• HOW TO COMPLETE THIS TASK
Please copy out the entries below exactly, beginning with the line that contains "stripping is written" and ending with the line that contains "apply Forall_forall. intros a", and include nothing outside that span.

• PROVIDED INFORMATION
(** The same for the two passes of [stripFocus]. *)
Lemma stripFocus_drops_report {A} (ch : A → N) (P : A → Prop)
    (pre occ post : list A) :
  (ch <$> occ) = FOCUS_IN_SEQ ∨ (ch <$> occ) = FOCUS_OUT_SEQ →
  Forall P pre → Forall P post →
  Forall P (stripFocus ch (pre ++ occ ++ post)).
Proof.
  intros Hocc Hpre Hpost.
  assert (Report (ch <$> occ)) as HR
    by (destruct Hocc as [-> | ->]; constructor).
  destruct (report_cases ch occ HR)
    as (e & o & before & mj & after & -> & He & Ho & Hsplit & Hnone & Hsome
        & Hfocus).
  specialize (Hfocus Hocc).
  change (stripFocus ch (pre ++ (e :: o) ++ post))
    with (foldl scan (pre ++ (e :: o) ++ post) (take 2 (passes ch))).
  pose proof (passes_headed ch) as Hhd.
  apply (Forall_take _ 2%nat) in Hhd.
  rewrite Hsplit in Hhd |- *.
  rewrite take_app in Hhd |- *.
  rewrite (take_ge before) in Hhd |- * by lia.
  destruct (2 - length before)%nat as [|k] eqn:Hk; [lia|].
  cbn [take] in Hhd |- *.
  by apply (scans_drop ch).
Qed.

(** The records are opened and the flags the operations test are split
    first, so that the operations compute. *)
Ltac open_world w :=
  let tty := fresh "tty" in
  destruct w as [? ? ? ? ? ? ? ? [tty ? ? ? ? ?]]; destruct tty.

Ltac open_closure c :=
  let d := fresh "d" in let cl := fresh "cl" in let dbg := fresh "dbg" in
  destruct c as [? ? d ? dbg cl ?]; destruct d, cl, dbg.

Ltac crush_world :=
  cbn -[Nat.ltb Nat.leb enforceHistoryLimit] in *; try done;
  repeat (case_match; cbn -[Nat.ltb Nat.leb enforceHistoryLimit] in *;
          try done).

Section WorldFacts.
Implicit Types (w : World) (c : Closure) (r : nat).

Lemma attachedRef_onManager r r' f w :
  attachedRef r (onManager r' f w)
  = if decide (r' = r)
    then from_option (λ m, attached (f m)) false (store w !! r)
    else attachedRef r w.
Proof.
  unfold attachedRef, onManager, isUserAttached. cbn.
  rewrite list_lookup_alter. case_decide; [|done].
  subst. by destruct (store w !! r).
Qed.

Lemma inputOf_onManager r r' f w :
  inputOf r (onManager r' f w)
  = if decide (r' = r)
    then from_option (λ m, ptyInput (f m)) [] (store w !! r)
    else inputOf r w.
Proof.
  unfold inputOf, onManager. cbn.
  rewrite list_lookup_alter. case_decide; [|done].
  subst. by destruct (store w !! r).
Qed.

Lemma store_debugTrace data c w : store (debugTrace data c w) = store w.
Proof. by destruct c as [? ? ? ? [] ? ?]. Qed.

Lemma term_debugTrace_raw data c w :
  rawMode (term (debugTrace data c w)) = rawMode (term w) ∧
  isTTY (term (debugTrace data c w)) = isTTY (term w).
Proof. by destruct c as [? ? ? ? [] ? ?]. Qed.

Lemma performDetach_store c w :
  detached c = false →
  store (performDetach c w).2 = alter detach (manager c) (store w).
Proof.
  intros Hd. open_world w; open_closure c; unfold performDetach, captureResponse;
    crush_world.
Qed.

Lemma performDetach_closure c w :
  detached c = false →
  detached (performDetach c w).1 = true ∧
  resolved (performDetach c w).1 = true ∧
  manager (performDetach c w).1 = manager c.
Proof.
  intros Hd. open_world w; open_closure c; unfold performDetach, captureResponse;
    crush_world.
Qed.

Lemma performDetach_term c w :
  detached c = false → cleanedUp c = false →
  rawMode (term (performDetach c w).2)
    = (if isTTY (term w) then false else rawMode (term w)) ∧
  stdinListening (term (performDetach c w).2) = false ∧
  resizeListening (term (performDetach c w).2) = false.
Proof.
  intros Hd Hc. open_world w; open_closure c; unfold performDetach, captureResponse;
    crush_world.
Qed.

(** After [performDetach] nobody bridges the manager, and nothing has
    been written to any subprocess. *)
Lemma performDetach_manager c w :
  detached c = false →
  attachedRef (manager c) (performDetach c w).2 = false ∧
  ∀ r, inputOf r (performDetach c w).2 = inputOf r w.
Proof.
  intros Hd. unfold attachedRef, inputOf.
  rewrite performDetach_store by done. split.
  - rewrite list_lookup_alter_eq. by destruct (store w !! manager c).
  - intros r. rewrite list_lookup_alter. case_decide; [|done].
    subst. by destruct (store w !! manager c).
Qed.

End WorldFacts.

(** ** The detach keys *)

Section DetachKeys.

Lemma scans_keep {A} (ch : A → N) x ms : ∀ s,
  Forall (escapeHeaded ch) ms →
  x ∈ s → ch x < 0x20 → ch x ≠ ESC → x ∈ foldl (scan) s ms.
Proof.
  induction ms as [|m ms IH]; intros s Hms Hin Hctl Hesc; [done|].
  inversion_clear Hms. cbn. apply IH; try done.
  apply removeAll_keeps with (ch := ch); by rewrite ?drop_0.
Qed.

Lemma isDetachKey_char k :
  isDetachKey k = true → 0x1c <= k <= 0x1f.
Proof.
  unfold isDetachKey, CTRL_BRACKET, CTRL_BACKSLASH, CTRL_CARET,
    CTRL_UNDERSCORE.
  intros H. repeat (apply orb_true_iff in H as [H|H]);
    apply N.eqb_eq in H; lia.
Qed.

(** A detach key in the chunk is still in the text after decoding and
    stripping. *)
Lemma detach_key_survives (data : Buffer) b :
  b ∈ data → isDetachKey (Byte.to_N b) = true →
  Byte.to_N b ∈ toString data ∧
  Byte.to_N b ∈ stripInput id (toString data).
Proof.
  intros Hin Hkey. apply isDetachKey_char in Hkey.
  assert (Byte.to_N b ∈ toString data) as Hstr.
  { apply list_elem_of_split in Hin as (pre & post & ->).
    unfold toString. rewrite fmap_app. cbn [fmap list_fmap].
    rewrite decode_ascii_split by (first [lia | by left]).
    apply elem_of_app. right. left. }
  split; [done|].
  rewrite stripInput_passes.
  apply scans_keep with (ch := id); unfold id, ESC; try lia; try done.
  apply passes_headed.
Qed.

End DetachKeys.

Lemma performDetach_Detaches data c w :
  detached c = false →
  Detaches c w (performDetach c (debugTrace data c w)).
Proof.
  intros Hd. unfold Detaches.
  destruct (performDetach_closure c (debugTrace data c w) Hd) as (? & ? & _).
  destruct (performDetach_manager c (debugTrace data c w) Hd) as [? Hin].
  repeat split; try done.
  intros r. rewrite Hin. unfold inputOf. by rewrite store_debugTrace.
Qed.

Lemma performDetach_TerminalRestored data c w :
  detached c = false → cleanedUp c = false →
  TerminalRestored w (performDetach c (debugTrace data c w)).2.
Proof.
  intros Hd Hcl. unfold TerminalRestored.
  destruct (performDetach_term c (debugTrace data c w) Hd Hcl) as (-> & ? & ?).
  destruct (term_debugTrace_raw data c w) as [-> ->]. done.
Qed.

(** C1: a detach key anywhere in a chunk detaches: the manager is no
    longer attached, the terminal leaves raw mode, and nothing of the
    chunk reaches the subprocess. *)
Theorem detach_key_detaches (now : Z) (data : Buffer) (c : Closure) (w : World) :
  detached c = false → cleanedUp c = false →
  (∃ b, b ∈ data ∧ isDetachKey (Byte.to_N b) = true) →
  onStdinData now data c w = performDetach c (debugTrace data c w) ∧
  Detaches c w (onStdinData now data c w) ∧
  TerminalRestored w (onStdinData now data c w).2.
Proof.
  intros Hd Hcl (b & Hin & Hkey).
  destruct (detach_key_survives data b Hin Hkey) as [Hstr Hstrip].
  assert (onStdinData now data c w = performDetach c (debugTrace data c w))
    as Heq.
  { unfold onStdinData.
    assert (bool_decide (toString data = FOCUS_IN_SEQ) = false) as ->.
    { apply bool_decide_eq_false. intros Heq. rewrite Heq in Hstr.
      apply isDetachKey_char in Hkey. unfold FOCUS_IN_SEQ in Hstr.
      rewrite !elem_of_cons, elem_of_nil in Hstr. lia. }
    assert (bool_decide (toString data = FOCUS_OUT_SEQ) = false) as ->.
    { apply bool_decide_eq_false. intros Heq. rewrite Heq in Hstr.
      apply isDetachKey_char in Hkey. unfold FOCUS_OUT_SEQ in Hstr.
      rewrite !elem_of_cons, elem_of_nil in Hstr. lia. }
    cbn [orb]. change (stripResponses id (stripFocus id (toString data)))
      with (stripInput id (toString data)).
    destruct (stripInput id (toString data)) as [|x s] eqn:Hs;
      [by apply elem_of_nil in Hstrip|].
    cbn [length Nat.eqb].
    assert (existsb isDetachKey (map Byte.to_N data) = true) as ->.
    { apply existsb_exists. exists (Byte.to_N b). split; [|done].
      apply in_map. by apply list_elem_of_In. }
    by case_match. }
  rewrite Heq. split; [done|]. split.
  - by apply performDetach_Detaches.
  - by apply performDetach_TerminalRestored.
Qed.

(** ** The classifier *)

(** A chunk is dropped, or it detaches, or what is left of it after the
    stripping is written to the subprocess. *)
Lemma onStdinData_cases now data c w :
  let str := stripInput id (toString data) in
  let w0 := debugTrace data c w in
  onStdinData now data c w = (c, w0) ∨
  onStdinData now data c w = performDetach c w0 ∨
  (str ≠ [] ∧ ∃ t,
     onStdinData now data c w
     = (setLastEscapeTime t c, onManager (manager c) (write str) w0)).
Proof.
  unfold onStdinData.
  change (stripResponses id (stripFocus id (toString data)))
    with (stripInput id (toString data)).
  destruct (stripInput id (toString data)) as [|x s] eqn:Hs.
  - left. by repeat case_match.
  - cbn [length Nat.eqb]. repeat case_match; auto; right; right;
      (split; [done|]); eauto.
Qed.

(** C2: a chunk that is one of the CSI-u detach chords is deleted by the
    third [replace] and dropped as empty; after other text the chord is
    deleted and the text is forwarded.  No detach takes place. *)
Theorem csi_u_chords_are_stripped :
  Forall (λ seq, ∀ now c w,
            stripInput id (toString (bytesOf seq)) = [] ∧
            onStdinData now (bytesOf seq) c w
            = (c, debugTrace (bytesOf seq) c w) ∧
            onStdinData now (bytesOf (0x78 :: seq)) c w
            = (setLastEscapeTime 0 c,
               onManager (manager c) (write [0x78])
                 (debugTrace (bytesOf (0x78 :: seq)) c w)))
         CSI_U_DETACH_SEQS.
Proof.
  unfold CSI_U_DETACH_SEQS.
  repeat apply Forall_cons_2; try apply Forall_nil_2; intros now c w;
    (split; [reflexivity|split; reflexivity]).
Qed.

(** ** Reports in a chunk *)

Lemma report_ascii seq :
  Report seq → seq ≠ [] ∧ Forall (λ a, a <= 0x7F) seq.
Proof.
  assert (∀ ps (l : list N), forallb isParam ps = true →
            Forall (λ a, a <= 0x7F) l → Forall (λ a, a <= 0x7F) (ps ++ l))
    as Hparams.
  { intros ps l Hps Hl. apply Forall_app. split; [|done].
    apply Forall_forall. intros a Ha%list_elem_of_In.
    rewrite forallb_forall in Hps. specialize (Hps _ Ha).
    apply isParam_char in Hps. lia. }
  destruct 1 as [| |ps f Hps Hf|ps Hps|ps Hps]; (split; [done|]);
    cbn [app FOCUS_IN_SEQ FOCUS_OUT_SEQ CSI_QUERY CSI_SECONDARY CSI];
    repeat (apply Forall_cons_2; [lia|]); try apply Forall_nil_2;
    apply Hparams; try done; repeat constructor; try lia.
  destruct (isUorC_char _ Hf); lia.
Qed.

Lemma marked_snd b s : (snd <$> marked b s) = s.
Proof.
  unfold marked. rewrite <- list_fmap_compose.
  induction s as [|x s IH]; [done|]. cbn. by rewrite IH.
Qed.

Lemma marked_fst b s : Forall (λ x, x.1 = b) (marked b s).
Proof. unfold marked. by induction s; constructor. Qed.

(** Mark the characters of a report that the chunk holds: the stripped
    text is the same, and no marked character is in it. *)
Lemma report_in_chunk_is_dropped (pre seq post : Buffer) :
  Report (Byte.to_N <$> seq) →
  let m := stripInput snd (marked false (toString pre) ++
                           marked true (Byte.to_N <$> seq) ++
                           marked false (toString post)) in
  (snd <$> m) = stripInput id (toString (pre ++ seq ++ post)) ∧
  Forall (λ x, x.1 = false) m.
Proof.
  intros HR. cbn zeta. split.
  - rewrite stripInput_fmap, !fmap_app, !marked_snd.
    destruct (report_ascii _ HR) as [Hne Hascii].
    rewrite toString_ascii_middle; [done| |].
    + intros ->. by apply Hne.
    + apply Forall_forall. intros b Hb. rewrite Forall_forall in Hascii.
      apply Hascii. by apply list_elem_of_fmap_2.
  - apply stripInput_drops_report.
    + by rewrite marked_snd.
    + apply marked_fst.
    + apply marked_fst.
Qed.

• WRITTEN ANSWER
    stripping is written to the subprocess. *)
Lemma onStdinData_cases now data c w :
  let str := stripInput id (toString data) in
  let w0 := debugTrace data c w in
  onStdinData now data c w = (c, w0) ∨
  onStdinData now data c w = performDetach c w0 ∨
  (str ≠ [] ∧ ∃ t,
     onStdinData now data c w
     = (setLastEscapeTime t c, onManager (manager c) (write str) w0)).
Proof.
  unfold onStdinData.
  change (stripResponses id (stripFocus id (toString data)))
    with (stripInput id (toString data)).
  destruct (stripInput id (toString data)) as [|x s] eqn:Hs.
  - left. by repeat case_match.
  - cbn [length Nat.eqb]. repeat case_match; auto; right; right;
      (split; [done|]); eauto.
Qed.

(** C2: a chunk that is one of the CSI-u detach chords is deleted by the
    third [replace] and dropped as empty; after other text the chord is
    deleted and the text is forwarded.  No detach takes place. *)
Theorem csi_u_chords_are_stripped :
  Forall (λ seq, ∀ now c w,
            stripInput id (toString (bytesOf seq)) = [] ∧
            onStdinData now (bytesOf seq) c w
            = (c, debugTrace (bytesOf seq) c w) ∧
            onStdinData now (bytesOf (0x78 :: seq)) c w
            = (setLastEscapeTime 0 c,
               onManager (manager c) (write [0x78])
                 (debugTrace (bytesOf (0x78 :: seq)) c w)))
         CSI_U_DETACH_SEQS.
Proof.
  unfold CSI_U_DETACH_SEQS.
  repeat apply Forall_cons_2; try apply Forall_nil_2; intros now c w;
    (split; [reflexivity|split; reflexivity]).
Qed.

(** ** Reports in a chunk *)

Lemma report_ascii seq :
  Report seq → seq ≠ [] ∧ Forall (λ a, a <= 0x7F) seq.
Proof.
  assert (∀ ps (l : list N), forallb isParam ps = true →
            Forall (λ a, a <= 0x7F) l → Forall (λ a, a <= 0x7F) (ps ++ l))
    as Hparams.
  { intros ps l Hps Hl. apply Forall_app. split; [|done].
    apply Forall_forall. intros a Ha%list_elem_of_In.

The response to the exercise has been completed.